The rub? There is no easy way to know when a bad actor gains access to a code repository and adds malicious code. Nor can you simply trust big names like Twilio, Google Analytics and Braintree. JavaScript created by these companies can be compromised when it is not properly secured, as was the case recently for a Twilio library hosted in publicly accessible storage and distributed broadly across the internet. And to make matters worse, according to the Osterman Research study, only 22% of respondents had the ability to shutdown suspicious scripts on their website.
Holiday 2020 Season Will Be an Epic Test
Ecommerce site operators are rushing to boost capacity and add new features for what will likely be a far busier peak season for ecommerce than ever before due to COVID. Grinchy cybercriminals are increasing attack volume and targeting the client side to escape traditional server-side security provided by web application firewalls.
Elite cyberfraud gangs have expanded attacks to include home goods, cosmetics and fragrances and are now attacking small and mid-sized retailers.

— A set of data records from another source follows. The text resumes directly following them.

(** The values a counter that starts at [c0] takes, wrapping as an
    int32 does. *)
Definition ids_from (c0 : Z) (n : nat) : list Z :=
  map (fun i => wrap32 (c0 + Z.of_nat i)) (seq 0 n).

(** The correlation ids a caller inside [sendRequest] has put in its
    request (line 168) and in its promise (line 174), and the value it
    has loaded on line 178, are [cur]. *)
Definition caller_ids (cur : Z) (c : caller) : Prop :=
  match c with
  | C174 _ req _ => req_correlation_id req = cur
  | C176 _ req r _ | C177 _ req r _ | C178 _ req r =>
      req_correlation_id req = cur /\ rp_correlation_id (response r) = cur
  | C178w _ req r loaded =>
      req_correlation_id req = cur /\ rp_correlation_id (response r) = cur
      /\ loaded = cur
  | _ => True
  end.

(** The counter of a connection whose callers are sequential: it counts
    the accepted envelopes, but the one whose caller has not reached
    line 178 yet; the caller inside [sendRequest] has used its value; the
    accepted envelopes have the values it took, in order. *)
Record Counter (c0 : Z) (s : state) : Prop := {
  cnt_value :
    correlation_id (b s)
    = wrap32 (c0 + Z.of_nat (length (accepted s))
              - Z.of_nat (count_if before_increment (callers s)));
  cnt_callers : forall tid c,
    callers s !! tid = Some c -> caller_ids (correlation_id (b s)) c;
  cnt_accepted :
    map accepted_ids (accepted s)
    = map (fun c => (c, c)) (ids_from c0 (length (accepted s)))
}.

End ClaimNotions.


Section ReplyNotions.

Context {codec : RequestCodec}.

(** *** Replies and their headers *)

(** The reply [d] was read under the header [m]: for the same promise, and
    the header passes the check with the length of the body plus 4. *)
Definition reply_of (d : responsePromise * list byte * nat)
    (m : responsePromise * list byte) : Prop :=
  fst (fst d) = fst m
  /\ check_header (fst m) (snd m)
     = HeaderOk (Z.of_nat (length (snd (fst d))) + 4).

(** The receiver between the header and the delivery: the last header read
    is the one of the promise it holds, and it passed the check. *)
Definition receiver_reading (s : state) : Prop :=
  match receiver s with
  | Running (R155 p len) =>
      exists ms header,
        matched s = ms ++ [(p, header)]
        /\ check_header p header = HeaderOk len
  | Running (R161 p buf) =>
      exists ms header,
        matched s = ms ++ [(p, header)]
        /\ check_header p header = HeaderOk (Z.of_nat (length buf) + 4)
  | _ => True
  end.

Record Replies (s : state) : Prop := {
  rep_reading : receiver_reading s;
  rep_delivered :
    Forall2 reply_of (delivered s) (take (length (delivered s)) (matched s))
}.

(** *** A whole exchange *)

(** A connection at rest: both workers at the head of their loops, nothing
    torn down. *)
Definition idle (s : state) : Prop :=
  panicked s = false /\ sender s = Running S116
  /\ receiver s = Running R134 /\ conn_closes s = 0%nat
  /\ (Requests ∉ closed s) /\ (Responses ∉ closed s).

(** One call of [sendAndReceive] by a new caller [tid], served to its end:
    the call, lines 168 to 178, the write, the hand-over, the reply read
    and delivered, and the receiver's two closes. *)
Definition exchange (tid : nat) (res : decoder)
    (req : request request_body) (header body : list byte) : list label :=
  [LCall (SendAndReceive res) req; LCaller tid; LCaller tid; LAccept tid;
   LPacket tid; LCaller tid; LCaller tid; LWrite None; LHandoff;
   LReadHeader (inl header); LReadBody (inl body); LDeliver tid;
   LReceiver; LReceiver].

(** One call of [sendAndReceive] with a request that expects no response:
    after the write the sender closes the channels, and the select takes
    the closed [packets]. *)
Definition one_way (tid : nat) (res : decoder)
    (req : request request_body) : list label :=
  [LCall (SendAndReceive res) req; LCaller tid; LCaller tid; LAccept tid;
   LPacket tid; LCaller tid; LCaller tid; LWrite None; LSender; LSender;
   LSelectClosed tid false].

(** *** The counter under concurrent callers *)

(** The value [v] is one the counter can have: the initial value plus a
    number of increments that is at most the number of accepted envelopes
    whose callers have stored on line 178. *)
Definition counted (c0 : Z) (s : state) (v : Z) : Prop :=
  exists k : nat,
    (k + count_if before_increment (callers s) <= length (accepted s))%nat
    /\ v = wrap32 (c0 + Z.of_nat k).

(** The counter, and every value a caller has loaded on line 178 and not
    stored yet, are such values. *)
Record Behind (c0 : Z) (s : state) : Prop := {
  behind_counter : counted c0 s (correlation_id (b s));
  behind_loaded : forall tid k req r v,
    callers s !! tid = Some (C178w k req r v) -> counted c0 s v
}.

End ReplyNotions.
(* ===================================================================== *)
(** * A concrete codec and network, to run the definitions on *)
(* ===================================================================== *)

Module Example.

(** Requests are numbered; even ones expect a response; request 99 does
    not serialize; the others serialize to one byte that tells whether
    their correlation id is 0. *)
#[global] Instance codec : RequestCodec := {|
  request_body := nat;
  req_expectResponse := fun r => Nat.even (req_body r);
  buildBytes := fun r =>
    if (req_body r =? 99)%nat then inr (CodecError 1)
    else inl (Some (if req_correlation_id r =? 0 then [x00] else [x01]));
  decoder := bool;
  decode_response := fun ok _ =>
    if ok then None else Some (DecodingError "bad response")
|}.

(** A network where only port 9092 of a known host answers. *)
#[global] Instance network : Network := {|
  ResolveIPAddr := fun h =>
    if String.eqb h "unknown" then inl 1%nat else inr 7%nat;
  DialTCP := fun _ p => if p =? 9092 then None else Some 2%nat
|}.

Definition b0 : broker :=
  {| id := -1; host := Some "kafka1"%string; port := 9092;
     correlation_id := 0 |}.

Definition req (n : nat) : request nat :=
  {| req_correlation_id := 0; req_body := n |}.

(** One [sendAndReceive] of request 2, up to the receiver taking its
    promise (line 134): caller 0 is then in its select. *)
Definition one_call : list label :=
  [LCall (SendAndReceive true) (req 2); LCaller 0; LCaller 0; LAccept 0;
   LPacket 0; LCaller 0; LCaller 0; LWrite None; LHandoff].

(** ... and its reply, a frame of length 5 with correlation id 0. *)
Definition one_reply : list label :=
  [LReadHeader (inl (frame_header 5 0)); LReadBody (inl [x2a]);
   LDeliver 0; LReceiver; LReceiver].

(** Two calls one after the other; the second request expects no
    response. *)
Definition two_calls : list label :=
  one_call ++ one_reply
  ++ [LCall SendOnly (req 3); LCaller 1; LCaller 1; LAccept 1; LPacket 1;
      LCaller 1; LCaller 1; LWrite None; LSender; LSender].

(** A call whose write fails. *)
Definition failed_write : list label :=
  [LCall (SendAndReceive true) (req 2); LCaller 0; LCaller 0; LAccept 0;
   LPacket 0; LCaller 0; LCaller 0; LWrite (Some (NetError 32))].

(** A no-reply request up to the write. *)
Definition no_reply_call : list label :=
  [LCall SendOnly (req 3); LCaller 0; LCaller 0; LAccept 0; LPacket 0;
   LCaller 0; LCaller 0].

(** The header and the body of a frame of length 5 for the promise with
    correlation id 0. *)
Definition one_frame : list label :=
  [LReadHeader (inl (frame_header 5 0)); LReadBody (inl [x2a])].

(** A header with the correlation id 1. *)
Definition other_frame : list label :=
  [LReadHeader (inl (frame_header 5 1))].

(** A call of [sendRequest] with a request that does not serialize. *)
Definition bad_call : list label := [LCall SendOnly (req 99)].

(** A call that comes after a teardown, up to its send on line 176. *)
Definition late_call : list label :=
  failed_write ++ teardown Sender 0
  ++ [LCall SendOnly (req 3); LCaller 1; LCaller 1].

(** Two calls, the write of the second fails and the read of the header
    for the first fails; the sender tears the connection down, then the
    receiver reaches line 76. *)
Definition both_fail : list label :=
  one_call
  ++ [LCall (SendAndReceive true) (req 4); LCaller 1; LCaller 1; LAccept 1;
      LPacket 1; LCaller 1; LCaller 1; LWrite (Some (NetError 32));
      LReadHeader (inr (NetError 54))]
  ++ teardown Sender 1
  ++ [LFail Receiver 0; LDisconnect Receiver; LDisconnect Receiver].

(** Two calls of [sendAndReceive]; the write of the second fails, so that
    the sender is on line 72 with the second promise, and the receiver
    holds the first. *)
Definition second_write_fails : list label :=
  one_call
  ++ [LCall (SendAndReceive true) (req 4); LCaller 1; LCaller 1; LAccept 1;
      LPacket 1; LCaller 1; LCaller 1; LWrite (Some (NetError 32))].

(** ... and the read of the header for the first fails too: both workers
    are on line 72, each with its caller in the select. *)
Definition both_on_line_72 : list label :=
  second_write_fails ++ [LReadHeader (inr (NetError 54))].

(** ... or the header for the first has the correlation id 1. *)
Definition mismatch_and_write_failure : list label :=
  second_write_fails ++ other_frame.

(** Two teardowns side by side: both errors are delivered, the sender
    closes the channels of its promise and [b.requests], then the receiver
    closes the channels of its promise and reaches line 76. *)
Definition racing_teardowns : list label :=
  [LFail Sender 1; LFail Receiver 0; LDisconnect Sender; LDisconnect Sender;
   LDisconnect Sender; LDisconnect Receiver; LDisconnect Receiver;
   LDisconnect Receiver].

(** A call of [sendRequest] alone, with a request that expects a response,
    up to the receiver taking its promise. *)
Definition abandoned_call : list label :=
  [LCall SendOnly (req 2); LCaller 0; LCaller 0; LAccept 0; LPacket 0;
   LCaller 0; LCaller 0; LWrite None; LHandoff].

(** A call of [sendRequest] alone whose write fails: nobody waits for the
    error. *)
Definition unheard_failure : list label :=
  [LCall SendOnly (req 2); LCaller 0; LCaller 0; LAccept 0; LPacket 0;
   LCaller 0; LCaller 0; LWrite (Some (NetError 32))].

(** Two callers that run lines 168 to 174 side by side. *)
Definition racing_calls : list label :=
  [LCall SendOnly (req 2); LCall SendOnly (req 4); LCaller 0; LCaller 1;
   LCaller 0; LCaller 1].

(** A call of [sendRequest] up to line 178. *)
Definition to_line_178 : list label :=
  [LCall SendOnly (req 3); LCaller 0; LCaller 0; LAccept 0; LPacket 0].

(** A write that fails, and the sender's teardown. *)
Definition torn_down : list label := failed_write ++ teardown Sender 0.

(** Two calls of [sendRequest] whose loads on line 178 both come before
    their stores. *)
Definition lost_update : list label :=
  [LCall SendOnly (req 3); LCall SendOnly (req 5); LCaller 0; LCaller 0;
   LCaller 1; LCaller 1; LAccept 0; LPacket 0; LWrite None; LSender;
   LSender; LAccept 1; LPacket 1; LWrite None; LSender; LSender;
   LCaller 0; LCaller 1; LCaller 0; LCaller 1].

(** The state after a schedule, from the connected broker [b0]. *)
Definition after (ls : list label) : state :=
  match run ls (connected b0) with
  | Some s => s
  | None => connected b0
  end.

(** The envelopes accepted along a schedule. *)
Definition accepted_after (ls : list label)
  : list (requestToSend * request nat * goslice) :=
  accepted (after ls).

End Example.

(* ===================================================================== *)
(** * Part 4: properties *)
(* ===================================================================== *)

(** ** The codec of [realEncoder] and [realDecoder] *)

Lemma Z_of_byte_range (x : byte) : 0 <= Z_of_byte x < 256.
Proof.
  unfold Z_of_byte. pose proof (Byte.to_N_bounded x). lia.
Qed.

Lemma Z_of_byte_of_Z (z : Z) : Z_of_byte (byte_of_Z z) = z mod 256.
Proof.
  unfold Z_of_byte, byte_of_Z.
  assert (Hr : 0 <= z mod 256 < 256) by (apply Z.mod_pos_bound; lia).
  destruct (Byte.of_N (Z.to_N (z mod 256))) as [x|] eqn:E.
  - apply Byte.to_of_N in E. rewrite E. lia.
  - apply Byte.of_N_None_iff in E. lia.
Qed.
Lemma run_cons s msg txID bs rest :
  runP s ((msg, txID, bs) :: rest) =
  match ScheduleSeq messageSizeBytes s msg (ParseCustomTXID txID).1 bs with
  | Returns (batches, _, s1) =>
      match runP s1 rest with
      | Returns (later, s2) => Returns (batches ++ later, s2)
      | Panics => Panics
      | OutOfFuel => OutOfFuel
      end
  | Panics => Panics
  | OutOfFuel => OutOfFuel
  end.
Proof.
  simpl. rewrite Schedule_unfold.
  by destruct (ScheduleSeq _ _ _ _ _) as [[[b p] s1]| |].
Qed.

Lemma sched_cons msg txID bs rest :
  sched ((msg, txID, bs) :: rest) =
  <[(ParseCustomTXID txID).1 := msg]> (sched rest).
Proof. done. Qed.

Lemma run_dense inputs : ∀ M emitted s,
  dense_inv M emitted s →
  NoDup (seq_of <$> inputs) →
  (∀ i, i ∈ inputs → M !! seq_of i = None ∧ 0 ≤ seq_of i < max_int) →
  match runP s inputs with
  | Returns (later, s') =>
      dense_inv (M ∪ sched inputs) (emitted ++ later) s' ∧
      startSequence s ≤ startSequence s' ∧
      nextSequence s ≤ nextSequence s' ∧
      concat later =
        range_items (M ∪ sched inputs) (startSequence s) (startSequence s')
  | Panics => ∃ i, i ∈ inputs ∧ MaxMessageCount i.2 ≤ 0
  | OutOfFuel => False
  end.
Proof.
  induction inputs as [|[[msg txID] bs] rest IH]; intros M emitted s Hd Hnd Hin.
  - simpl. unfold scheduled. simpl.
    rewrite (right_id_L ∅ (∪)), app_nil_r.
    split_and!; try done. by rewrite range_items_nil.
  - rewrite run_cons. apply NoDup_cons in Hnd as [Hfresh Hnd].
    set (k := (ParseCustomTXID txID).1) in *.
    destruct (Hin (msg, txID, bs)) as [HMk Hk]; [left|].
    pose proof (ScheduleSeq_dense messageSizeBytes M emitted s msg k bs
                  Hd HMk Hk) as Hstep.
    destruct (ScheduleSeq messageSizeBytes s msg k bs)
      as [[[batches pending] s1]| |]; [| | done].
    2:{ exists (msg, txID, bs). split; [left | done]. }
    destruct Hstep as (Hd1 & Hst1 & Hn1 & Hb1).
    assert (<[k := msg]> M ∪ sched rest
            = M ∪ sched ((msg, txID, bs) :: rest)) as HM.
    { rewrite sched_cons. fold k.
      by rewrite <- insert_union_l, <- insert_union_r. }
    assert (∀ i, i ∈ rest → <[k := msg]> M !! seq_of i = None ∧
                             0 ≤ seq_of i < max_int) as Hrest.
    { intros i Hi. destruct (Hin i) as [HMi Hri]; [by right|].
      split; [| done]. rewrite lookup_insert_ne; [done|].
      intros Heq. apply Hfresh. apply list_elem_of_fmap.
      exists i. split; [exact Heq | done]. }
    specialize (IH (<[k := msg]> M) (emitted ++ batches) s1 Hd1 Hnd).
    destruct (runP s1 rest) as [[later s2]| |].
    + destruct IH as (Hd2 & Hst2 & Hn2 & Hb2).
      { done. }
      rewrite HM in Hd2, Hb2. rewrite <- app_assoc in Hd2.
      split_and!; [done | lia | lia |].
      rewrite concat_app, Hb1, Hb2.
      rewrite (range_items_app _ (startSequence s) (startSequence s1)
                 (startSequence s2)) by lia.
      f_equal. apply range_items_ext. intros j Hj. rewrite <- HM.
      pose proof (wf_order _ (di_wf _ _ _ Hd1)).
      pose proof (wf_start _ (di_wf _ _ _ Hd)).
      destruct (di_prefix _ _ _ Hd1 j) as [x Hx]; [lia|].
      rewrite Hx. symmetry. by apply lookup_union_Some_l.
    + destruct IH as (i & Hi & Hmax).
      { done. }
      exists i. split; [by right | done].
    + by apply IH.
Qed.
(** * A relational engine in Python: schema catalog, index set, row store
      and query executor, embedded in Rocq.

    The development follows the layout of the sources:
    - [Py] is the part of the Python runtime the engine relies on: dynamic
      values, [str], [int], [float], comparisons, dictionaries, row
      objects and [list.sort];
    - [Column], [TableSchema] and [SchemaManager] are the classes of
      [database/schema.py];
    - [Index] and [IndexManager] are the classes of [database/indexer.py];
    - [StorageEngine] is the class of [database/storage.py];
    - [QueryExecutor] is the class of [database/executor.py], over the
      commands the parser of [database/parser.py] produces;
    and it ends with the properties of the engine. *)

From Stdlib Require Import ZArith List String Ascii Bool Lia DecimalString.
From Stdlib Require Import Floats.SpecFloat.
From Stdlib Require Import DecimalPos.
From stdpp Require Import base gmap strings list.

Local Open Scope string_scope.
Local Open Scope list_scope.

(* ===================================================================== *)
(** * The Python runtime                                                  *)
(* ===================================================================== *)

Module Py.

(** ** Exceptions and results *)

(** The exception classes the engine can meet.  All of them derive from
    [Exception]. *)
Inductive exn : Type :=
  | ValueError (msg : string)
  | TypeError (msg : string)
  | KeyError (key : string)
  | OverflowError (msg : string).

More ominous still, so-called Advanced Persistent Threat groups (often sponsored by rogue nations) are mounting their own attacks. For ecommerce companies that are victimized, the cost can easily rise to the millions of dollars and hundreds of hours of staff time.
Keep Shadow Code Grinch Away: Trust but Verify
You cannot block all or even most Shadow Code. This would paralyze development efforts. A more powerful and adaptive approach is to use client-side application security technology that can identify anomalous behavior in any part of a web application and map that behavior back to specific code. This method continuously adapts rather than relying on static security validations.
These Artificial Intelligence-driven application security platforms use machine learning to identify patterns of attacks across different ecommerce sites. The broad scope allows developers to continuously spot and stop Shadow Code exploits in real time. For more crucial parts of infrastructure – such as payment modules and authentication – information security should review the providers of services and libraries, as well as monitor them at runtime.
Recent attacks on payment services have shown that even the most reputable, PCI-compliant services can be compromised. For open source libraries, ecommerce sites should use a software composition analysis service like Snyk to detect and fix vulnerabilities.
Shadow Code effectively solves real problems and accelerates development, which is critical to giving holiday shoppers a stellar experience. That said, the use of Shadow Code has passed a tipping point into the land of the Grinch that could steal ecommerce holiday cheer.
The solution is not to stop all Shadow Code, but to build guardrails that enable your team to develop innovative web applications while detecting and stopping malicious code at runtime. Third-parties can and should be trusted, but their security must be verified empirically at the first sign of anomalous behavior —keeping every customer happy during the all-important holiday crush.